It's not merely difficult, it's burning time better spent porting the
python2 packages to python3

> > We can try to find people to pick up python2 and a bunch of python2-*
> > modules, but expecting the python2 maintainer(s) to sign up for maintaining
> > each and every python2-* module is unreasonable and unrealistic. Even if
> > several of them will also be dead upstream (at least the version that works
> > with Python 2) and thus require very little maintenance effort.
>
> Arguably, maintaining dead software requires more effort than maintaining live
> one. But that kinda depends on the particular package.
>
> I don't need people to maintain **all** Python 2 packages, just mine. But
> possibly other maintainers also don't want to maintain theirs. As the snowball
> rolls, you need somebody to maintain **almost all** of them.

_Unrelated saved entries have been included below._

(* ===== verification/AggregateFacts.v ===== *)
(** What aggregation computes: the groups are the classes of equal grouping
    labels, and each operator is a function of the values of a group in the
    order of the vector. *)

From S2P Require Import Prelude GoString GoFmt Float GoMath Labels LabelsFacts Lexer Ast Quantile Value Heap GroupBy.
From S2P Require Import Evaluator Binop BinopFacts Aggregate.
From Stdlib Require Import Sorting.Sorted.

Section facts.
Context `{UT : UnicodeTables} `{XH : XXHash} `{IO : IntOverflow} `{MO : MapOrder}.

Section operator.
Variables (Timestamp : Z) (op : ItemType) (grouping : list string) (without : bool).
Variables (k : Z) (q : float64) (valueLabel : string).
Hypothesis A : isAggregator op = true.

Local Notation aggr_metric := (aggr_metric op grouping without valueLabel).
Local Notation grouping_key := (grouping_key grouping without).
Local Notation group_labels := (group_labels grouping without).
Local Notation new_group := (new_group op grouping without).
Local Notation update_group := (update_group op k).
Local Notation group_loop := (group_loop op grouping without k valueLabel).
Local Notation group_result := (group_result Timestamp op q).
Local Notation aggregate := (aggregate Timestamp op grouping without k q valueLabel).

Lemma aggr_metric_ok s : exists m, aggr_metric s = Ok m.
Proof.
  unfold Aggregate.aggr_metric.
  assert (H : exists lb, (if without then lb ← Del (NewBuilder (Metric s)) grouping; Del lb [MetricName]
                          else Some (NewBuilder (Metric s))) = Some lb).
  { destruct without; [|eauto]. destruct (Del_total (NewBuilder (Metric s)) grouping) as (lb & -> & N & _); [constructor|].
    cbn [mbind option_bind]. destruct (Del_total lb [MetricName] N) as (lb' & -> & _). eauto. }
  destruct H as [lb ->]. cbn. eauto.
Qed.

(** The labels that identify the group of a sample. *)
Definition metric_of (s : Sample) : Labels := match aggr_metric s with Ok m => m | Err _ => [] end.
Definition key_labels (s : Sample) : Labels :=
  if without then metric_of s else labels_for (metric_of s) grouping.

(** The labels of the group in the result. *)
Definition out_labels (kl : Labels) : Labels := if without then kl else sort_labels kl.

Local Notation members vec kl := (GroupBy.members key_labels kl vec).

Lemma aggr_metric_of s : aggr_metric s = Ok (metric_of s).
Proof. unfold metric_of. by destruct (aggr_metric_ok s) as [m ->]. Qed.

Lemma key_hash s : grouping_key (metric_of s) = Hash (key_labels s).
Proof. unfold Aggregate.grouping_key, key_labels. by destruct without. Qed.

Lemma group_labels_out s : group_labels (metric_of s) = out_labels (key_labels s).
Proof. unfold Aggregate.group_labels, out_labels, key_labels. by destruct without. Qed.

Lemma update_group_ok g s : exists g', update_group g s = Ok g'.
Proof.
  unfold Aggregate.update_group. pose proof A as A'. clear -A'.
  destruct op; vm_compute in A'; first [discriminate A' | eexists; reflexivity].
Qed.

Definition updated (g : groupedAggregation) (s : Sample) : groupedAggregation :=
  match update_group g s with Ok g => g | Err _ => g end.

Lemma update_updated g s : update_group g s = Ok (updated g s).
Proof. unfold updated. by destruct (update_group_ok g s) as [g' ->]. Qed.

(** A group after its members, the first of which creates it. *)
Local Notation group_of := (GroupBy.group_of (fun s => new_group (metric_of s) s) updated).

Lemma group_loop_fold vec m :
  group_loop vec m = Ok (group_fold (fun s => new_group (metric_of s) s) updated (fun s => Hash (key_labels s)) m vec).
Proof.
  revert m. induction vec as [|s vec IH]; intros m; cbn [Aggregate.group_loop]; [done|].
  rewrite aggr_metric_of, key_hash. unfold group_fold. cbn [foldl]. unfold insert_group at 2.
  destruct (m !! Hash (key_labels s)) as [g|]; [rewrite update_updated|]; by rewrite IH.
Qed.

(** Aggregation, given what its groups add to the result. *)
Lemma aggregate_by_group vec (f : groupedAggregation -> list Sample) :
  collision_free (map key_labels vec) ->
  (forall kl g, group_of (members vec kl) = Some g -> group_result g = Ok (f g)) ->
  exists ord, ord ≡ₚ remove_dups (map key_labels vec) /\
    aggregate vec = Ok (flat_map (fun kl => match group_of (members vec kl) with Some g => f g | None => [] end) ord).
Proof.
  intros C F. unfold Aggregate.aggregate. rewrite group_loop_fold.
  destruct (group_order (fun s => new_group (metric_of s) s) updated key_labels Hash vec C) as (ord & P & E).
  exists ord. split; [done|].
  assert (G : forall l ls, map snd l = omap (fun kl => group_of (members vec kl)) ls ->
    exists rs, mapM_result (fun kg : Z * groupedAggregation => group_result kg.2) l = Ok rs /\
      concat rs = flat_map (fun kl => match group_of (members vec kl) with Some g => f g | None => [] end) ls).
  { intros l ls. revert l. induction ls as [|kl ls IH]; intros l EL.
    - destruct l; [by exists []|done].
    - cbn [omap list_omap flat_map] in *. destruct (group_of (members vec kl)) as [g|] eqn:EG; [|by apply IH].
      destruct l as [|[h g'] l]; [done|]. injection EL as -> EL. destruct (IH l EL) as (rs & E1 & ER).
      exists (f g :: rs). cbn [mapM_result snd concat]. by rewrite (F kl g EG), E1, <- ER. }
  destruct (G _ _ E) as (rs & -> & <-). done.
Qed.

(** * The fields of a group *)

Definition value_step (a v : float64) : float64 :=
  match op with
  | itemSum | itemAvg | itemStdvar | itemStddev => fadd a v
  | itemMax => if flt a v || IsNaN a then v else a
  | itemMin => if flt v a || IsNaN a then v else a
  | _ => a
  end.
Definition square_step (a v : float64) : float64 :=
  match op with itemStdvar | itemStddev => fadd a (fmul v v) | _ => a end.
Definition counts : bool :=
  match op with itemAvg | itemCount | itemCountValues | itemStdvar | itemStddev => true | _ => false end.
Definition heap_step (h : list Sample) (s : Sample) : list Sample :=
  match op with itemTopK | itemBottomK => heap_add op k h s | itemQuantile => h ++ [s] | _ => h end.

Lemma updated_fields g s :
  updated g s = mkGroup (g_labels g) (value_step (g_value g) (s_V s)) (square_step (g_squares g) (s_V s))
                  (if counts then groupCount g + 1 else groupCount g) (heap_step (g_heap g) s).
Proof.
  unfold updated, Aggregate.update_group, value_step, square_step, counts, heap_step.
  pose proof A as A'. clear -A'. destruct g.
  destruct op; vm_compute in A'; try discriminate A'; try reflexivity;
    match goal with |- context [if ?b then _ else _] => by destruct b end.
Qed.

Lemma foldl_updated g vs :
  foldl updated g vs = mkGroup (g_labels g) (foldl value_step (g_value g) (map s_V vs))
    (foldl square_step (g_squares g) (map s_V vs))
    (if counts then groupCount g + Z.of_nat (length vs) else groupCount g) (foldl heap_step (g_heap g) vs).
Proof.
  revert g. induction vs as [|s vs IH]; intros g; cbn [foldl map length].
  { destruct g; cbn. rewrite Z.add_0_r. by destruct counts. }
  rewrite IH, updated_fields. cbn. f_equal. destruct counts; [lia|done].
Qed.

(** * The operators that give one value per group *)

Definition fold1 (f : float64 -> float64 -> float64) (vs : list float64) : float64 :=
  match vs with v :: vs => foldl f v vs | [] => NaN end.

(** The value of a group with the values [vs]; [None] is the panic of
    [quantile]. *)
Definition summary (vs : list float64) : option float64 :=
  let n := of_Z (Z.of_nat (length vs)) in
  let sum := fold1 fadd vs in
  let avg := fdiv sum n in
  let variance := fsub (fdiv (fold1 fadd (map (fun v => fmul v v) vs)) n) (fmul avg avg) in
  match op with
  | itemSum => Some sum
  | itemAvg => Some avg
  | itemMin | itemMax => Some (fold1 value_step vs)
  | itemCount | itemCountValues => Some n
  | itemStdvar => Some variance
  | itemStddev => Some (Sqrt variance)
  | itemQuantile => quantile int_overflow q vs
  | _ => None
  end.

Definition ranking : bool := match op with itemTopK | itemBottomK => true | _ => false end.

Lemma members_labels kl vec s vs : members vec kl = s :: vs -> key_labels s = kl.
Proof. intros E. assert (I : s ∈ members vec kl) by (rewrite E; left). by apply members_class in I as [_ I]. Qed.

I've run into this snowball, quite recently, backporting awscli to
RHEL 6. I finally had to throw in the towel for Samba and give up on
RHEL 6 for current Samba releases with the domain controller enabled.

> >> Simply replacing the "python2" line iwth "python27" is not a difficent
> >> edit in most source code.
> > But it is still a completely unnecessary edit.
>
> Yes.

It's proven helpful with the python3 enabled packages to use
"%{_python3}" and "%{_python2}" consistently, especially when
splitting packages for versions backported to RHEL or publiswhed in
EPEL. Red Hat is due to publish a python3 built right into RHEL 7.7,
so it should be possible to discard python2 more generally for folks
like me that do backports.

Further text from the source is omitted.